(** [st'] has every object of [st] of depth at most [d]. *)
Definition keeps (d : nat) (st st' : cbb_st) : Prop :=
  forall h k, depth h st = Some k -> (k <= d)%nat -> depth h st' = Some k.

Lemma keeps_chain d st st' k ds : chain st' = take k (chain st) ++ ds -> (d <= k)%nat -> keeps d st st'.
Proof.
  intros Hc Hk h j. unfold depth. destruct (Nat.eqb h root); [done|]. rewrite Hc. intros Hj Hle.
  apply index_of_app, index_of_take; [done|lia].
Qed.

Lemma keeps_trans d st st' st'' : keeps d st st' -> keeps d st' st'' -> keeps d st st''.
Proof. intros H1 H2 h k Hk Hle. by apply H2; [apply H1|]. Qed.

Lemma depth_bound st fs h d : rep st fs -> depth h st = Some d -> (d < length fs)%nat.
Proof.
  intros [Hs _]. rewrite (shape_length _ _ _ Hs). unfold depth.
  destruct (Nat.eqb h root); [intros [= <-]; lia|]. intros Hd. apply index_of_bound in Hd. lia.
Qed.

(** ** Operations *)

Section Ops.
Context `{Allocator}.

(** A call at depth [d] returns [a] and leaves a state with frames [fs], unless
    there is no room for their bytes; objects up to depth [d] stay. *)
Definition result {A} (d : nat) (r : option A * cbb_st) (st : cbb_st) (a : A) (fs : list frame) : Prop :=
  match r with
  | (Some x, st') => x = a /\ rep st' fs /\ keeps d st st' /\ same_kind (base st) (base st') /\
      forall m, zlen (flat fs) <= m -> fits (base st) m -> fits (base st') m
  | (None, _) => forall m, zlen (flat fs) <= m -> ~ fits (base st) m
  end.

Definition rejected {A} (r : option A * cbb_st) : Prop := fst r = None.

Lemma result_bind {A B} d d' (m : M cbb_st A) (k : A -> M cbb_st B) st a c fs fs' :
  result d (m st) st a fs -> zlen (flat fs) <= zlen (flat fs') -> (d <= d')%nat ->
  (forall st', rep st' fs -> keeps d st st' -> result d' (k a st') st' c fs') ->
  result d (bind m k st) st c fs'.
Proof.
  intros Hm Hle Hd Hk. unfold bind. destruct (m st) as [[x|] st'].
  - destruct Hm as (-> & Hb' & Hkp & Hs & Hf). specialize (Hk st' Hb' Hkp). unfold result in *.
    destruct (k a st') as [[y|] st''].
    + destruct Hk as (-> & ? & Hkp' & Hs' & ?). unfold same_kind in *.
      split_and!; [done|done| |naive_solver congruence..|eauto with lia].
      intros h j Hj Hjd. apply Hkp'; [by apply Hkp|lia].
    + intros m' Hm' Hfit. eapply Hk; [done|]. apply Hf; [lia|done].
  - intros m' Hm'. apply Hm. lia.
Qed.

Lemma rejected_bind {A B} d (m : M cbb_st A) (k : A -> M cbb_st B) st a fs :
  result d (m st) st a fs -> (forall st', rep st' fs -> keeps d st st' -> rejected (k a st')) ->
  rejected (bind m k st).
Proof.
  intros Hm Hk. unfold bind. destruct (m st) as [[x|] st']; [|done].
  destruct Hm as (-> & Hb' & Hkp & _). by apply Hk.
Qed.

Lemma result_ret {A} d st (a : A) fs : rep st fs -> result d (ret a st) st a fs.
Proof. intros. cbn. split_and!; try done. by intros ???. Qed.

Lemma result_weaken {A} d d' (r : option A * cbb_st) st a fs :
  result d r st a fs -> (d' <= d)%nat -> result d' r st a fs.
Proof.
  unfold result. destruct r as [[x|] st']; [|done]. intros (? & ? & Hk & ? & ?) Hd.
  split_and!; try done. intros h j Hj Hjd. apply Hk; [done|lia].
Qed.

(** An operation on the buffer that does not touch the chain. *)
Lemma result_on_base {A} d (m : M cbb_buffer A) st a fs fs' :
  outcome (m (base st)) (base st) a (flat fs') -> shape (chain st) (next st) fs -> 
  (shape (chain st) (next st) fs -> shape (chain st) (next st) fs') ->
  result d (on_base m st) st a fs'.
Proof.
  intros Hm Hs Hs'. unfold on_base. destruct (m (base st)) as [[x|] b]; [|done].
  destruct Hm as (-> & Hb & Hk & Hf). cbn. split_and!; try done; [split; [by apply Hs'|done]|by intros ???].
Qed.

Lemma CBB_flush_result h st fs d : rep st fs -> depth h st = Some d ->
  match fflush d fs with
  | Some fs' => result d (CBB_flush h st) st tt fs' /\
      (forall st', CBB_flush h st = (Some tt, st') -> chain st' = take d (chain st))
  | None => rejected (CBB_flush h st)
  end.
Proof.
  intros Hrep Hd. pose proof (depth_bound _ _ _ _ Hrep Hd) as Hlt. destruct Hrep as [Hs Hb].
  unfold CBB_flush, fflush. rewrite Hd. rewrite (proj1 Hb).
  unfold on_base. rewrite (shape_drop _ _ _ _ Hs).
  assert (Hflat : flat fs = flat (take (S d) fs) ++ flat (drop (S d) fs)) by (by rewrite <- flat_app, take_drop).
  rewrite Hflat in Hb.
  pose proof (flush_children_outcome (drop (S d) fs) ltac:(apply Forall_drop, Hs) _ _ Hb) as Ho.
  destruct (close (drop (S d) fs)) as [x|]; cbn [mbind option_bind].
  - destruct (flush_children _ (base st)) as [[[]|] b]; cbn in Ho.
    + destruct Ho as (_ & Hb' & Hk & Hf).
      assert (Hne : take (S d) fs <> []) by (destruct fs; [cbn in Hlt; lia|done]).
      split; [|by intros st' [= <-]]. cbn. rewrite flat_fapp by done. split_and!; try done.
      * split; cbn [chain next base cut]; [by apply shape_fapp, shape_take|by rewrite flat_fapp].
      * apply (keeps_chain _ _ _ d []); [by rewrite app_nil_r|done].
    + split; [|done]. cbn. rewrite flat_fapp; [done|]. destruct fs; [cbn in Hlt; lia|done].
  - unfold rejected, refused in *. destruct (flush_children _ (base st)) as [[[]|] b]; done.
Qed.

Lemma fflush_length d fs fs' : (d < length fs)%nat -> fflush d fs = Some fs' -> length fs' = S d.
Proof.
  intros Hd. unfold fflush. destruct (close _) as [x|]; [|done]. intros [= <-].
  rewrite length_fapp, length_take. lia.
Qed.

(** Flushing at the depth of the innermost object does nothing. *)
Lemma fflush_last fs d : length fs = S d -> fflush d fs = Some fs.
Proof.
  intros Hl. unfold fflush. rewrite drop_ge, take_ge by lia. cbn. by rewrite fapp_nil.
Qed.

Lemma fflush_size d fs fs' : Forall frame_ok fs -> fflush d fs = Some fs' -> (d < length fs)%nat ->
  zlen (flat fs) <= zlen (flat fs').
Proof.
  intros Hok. unfold fflush. destruct (close (drop (S d) fs)) as [x|] eqn:Hc; [|done]. intros [= <-] Hd.
  apply close_size in Hc; [|by apply Forall_drop].
  rewrite flat_fapp by (destruct fs; [cbn in Hd; lia|done]).
  rewrite <- (take_drop (S d) fs) at 1. rewrite flat_app, !zlen_app. lia.
Qed.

--*--

What the exercise asks: Retype the entries word for word.

Response to this task:
(** [st'] has every object of [st] of depth at most [d]. *)
Definition keeps (d : nat) (st st' : cbb_st) : Prop :=
  forall h k, depth h st = Some k -> (k <= d)%nat -> depth h st' = Some k.

Lemma keeps_chain d st st' k ds : chain st' = take k (chain st) ++ ds -> (d <= k)%nat -> keeps d st st'.
Proof.
  intros Hc Hk h j. unfold depth. destruct (Nat.eqb h root); [done|]. rewrite Hc. intros Hj Hle.
  apply index_of_app, index_of_take; [done|lia].
Qed.

Lemma keeps_trans d st st' st'' : keeps d st st' -> keeps d st' st'' -> keeps d st st''.
Proof. intros H1 H2 h k Hk Hle. by apply H2; [apply H1|]. Qed.

Lemma depth_bound st fs h d : rep st fs -> depth h st = Some d -> (d < length fs)%nat.
Proof.
  intros [Hs _]. rewrite (shape_length _ _ _ Hs). unfold depth.
  destruct (Nat.eqb h root); [intros [= <-]; lia|]. intros Hd. apply index_of_bound in Hd. lia.
Qed.

(** ** Operations *)

Section Ops.
Context `{Allocator}.

(** A call at depth [d] returns [a] and leaves a state with frames [fs], unless
    there is no room for their bytes; objects up to depth [d] stay. *)
Definition result {A} (d : nat) (r : option A * cbb_st) (st : cbb_st) (a : A) (fs : list frame) : Prop :=
  match r with
  | (Some x, st') => x = a /\ rep st' fs /\ keeps d st st' /\ same_kind (base st) (base st') /\
      forall m, zlen (flat fs) <= m -> fits (base st) m -> fits (base st') m
  | (None, _) => forall m, zlen (flat fs) <= m -> ~ fits (base st) m
  end.

Definition rejected {A} (r : option A * cbb_st) : Prop := fst r = None.

Lemma result_bind {A B} d d' (m : M cbb_st A) (k : A -> M cbb_st B) st a c fs fs' :
  result d (m st) st a fs -> zlen (flat fs) <= zlen (flat fs') -> (d <= d')%nat ->
  (forall st', rep st' fs -> keeps d st st' -> result d' (k a st') st' c fs') ->
  result d (bind m k st) st c fs'.
Proof.
  intros Hm Hle Hd Hk. unfold bind. destruct (m st) as [[x|] st'].
  - destruct Hm as (-> & Hb' & Hkp & Hs & Hf). specialize (Hk st' Hb' Hkp). unfold result in *.
    destruct (k a st') as [[y|] st''].
    + destruct Hk as (-> & ? & Hkp' & Hs' & ?). unfold same_kind in *.
      split_and!; [done|done| |naive_solver congruence..|eauto with lia].
      intros h j Hj Hjd. apply Hkp'; [by apply Hkp|lia].
    + intros m' Hm' Hfit. eapply Hk; [done|]. apply Hf; [lia|done].
  - intros m' Hm'. apply Hm. lia.
Qed.

Lemma rejected_bind {A B} d (m : M cbb_st A) (k : A -> M cbb_st B) st a fs :
  result d (m st) st a fs -> (forall st', rep st' fs -> keeps d st st' -> rejected (k a st')) ->
  rejected (bind m k st).
Proof.
  intros Hm Hk. unfold bind. destruct (m st) as [[x|] st']; [|done].
  destruct Hm as (-> & Hb' & Hkp & _). by apply Hk.
Qed.

Lemma result_ret {A} d st (a : A) fs : rep st fs -> result d (ret a st) st a fs.
Proof. intros. cbn. split_and!; try done. by intros ???. Qed.

Lemma result_weaken {A} d d' (r : option A * cbb_st) st a fs :
  result d r st a fs -> (d' <= d)%nat -> result d' r st a fs.
Proof.
  unfold result. destruct r as [[x|] st']; [|done]. intros (? & ? & Hk & ? & ?) Hd.
  split_and!; try done. intros h j Hj Hjd. apply Hk; [done|lia].
Qed.

(** An operation on the buffer that does not touch the chain. *)
Lemma result_on_base {A} d (m : M cbb_buffer A) st a fs fs' :
  outcome (m (base st)) (base st) a (flat fs') -> shape (chain st) (next st) fs -> 
  (shape (chain st) (next st) fs -> shape (chain st) (next st) fs') ->
  result d (on_base m st) st a fs'.
Proof.
  intros Hm Hs Hs'. unfold on_base. destruct (m (base st)) as [[x|] b]; [|done].
  destruct Hm as (-> & Hb & Hk & Hf). cbn. split_and!; try done; [split; [by apply Hs'|done]|by intros ???].
Qed.

Lemma CBB_flush_result h st fs d : rep st fs -> depth h st = Some d ->
  match fflush d fs with
  | Some fs' => result d (CBB_flush h st) st tt fs' /\
      (forall st', CBB_flush h st = (Some tt, st') -> chain st' = take d (chain st))
  | None => rejected (CBB_flush h st)
  end.
Proof.
  intros Hrep Hd. pose proof (depth_bound _ _ _ _ Hrep Hd) as Hlt. destruct Hrep as [Hs Hb].
  unfold CBB_flush, fflush. rewrite Hd. rewrite (proj1 Hb).
  unfold on_base. rewrite (shape_drop _ _ _ _ Hs).
  assert (Hflat : flat fs = flat (take (S d) fs) ++ flat (drop (S d) fs)) by (by rewrite <- flat_app, take_drop).
  rewrite Hflat in Hb.
  pose proof (flush_children_outcome (drop (S d) fs) ltac:(apply Forall_drop, Hs) _ _ Hb) as Ho.
  destruct (close (drop (S d) fs)) as [x|]; cbn [mbind option_bind].
  - destruct (flush_children _ (base st)) as [[[]|] b]; cbn in Ho.
    + destruct Ho as (_ & Hb' & Hk & Hf).
      assert (Hne : take (S d) fs <> []) by (destruct fs; [cbn in Hlt; lia|done]).
      split; [|by intros st' [= <-]]. cbn. rewrite flat_fapp by done. split_and!; try done.
      * split; cbn [chain next base cut]; [by apply shape_fapp, shape_take|by rewrite flat_fapp].
      * apply (keeps_chain _ _ _ d []); [by rewrite app_nil_r|done].
    + split; [|done]. cbn. rewrite flat_fapp; [done|]. destruct fs; [cbn in Hlt; lia|done].
  - unfold rejected, refused in *. destruct (flush_children _ (base st)) as [[[]|] b]; done.
Qed.

Lemma fflush_length d fs fs' : (d < length fs)%nat -> fflush d fs = Some fs' -> length fs' = S d.
Proof.
  intros Hd. unfold fflush. destruct (close _) as [x|]; [|done]. intros [= <-].
  rewrite length_fapp, length_take. lia.
Qed.

(** Flushing at the depth of the innermost object does nothing. *)
Lemma fflush_last fs d : length fs = S d -> fflush d fs = Some fs.
Proof.
  intros Hl. unfold fflush. rewrite drop_ge, take_ge by lia. cbn. by rewrite fapp_nil.
Qed.

Lemma fflush_size d fs fs' : Forall frame_ok fs -> fflush d fs = Some fs' -> (d < length fs)%nat ->
  zlen (flat fs) <= zlen (flat fs').
Proof.
  intros Hok. unfold fflush. destruct (close (drop (S d) fs)) as [x|] eqn:Hc; [|done]. intros [= <-] Hd.
  apply close_size in Hc; [|by apply Forall_drop].
  rewrite flat_fapp by (destruct fs; [cbn in Hd; lia|done]).
  rewrite <- (take_drop (S d) fs) at 1. rewrite flat_app, !zlen_app. lia.
Qed.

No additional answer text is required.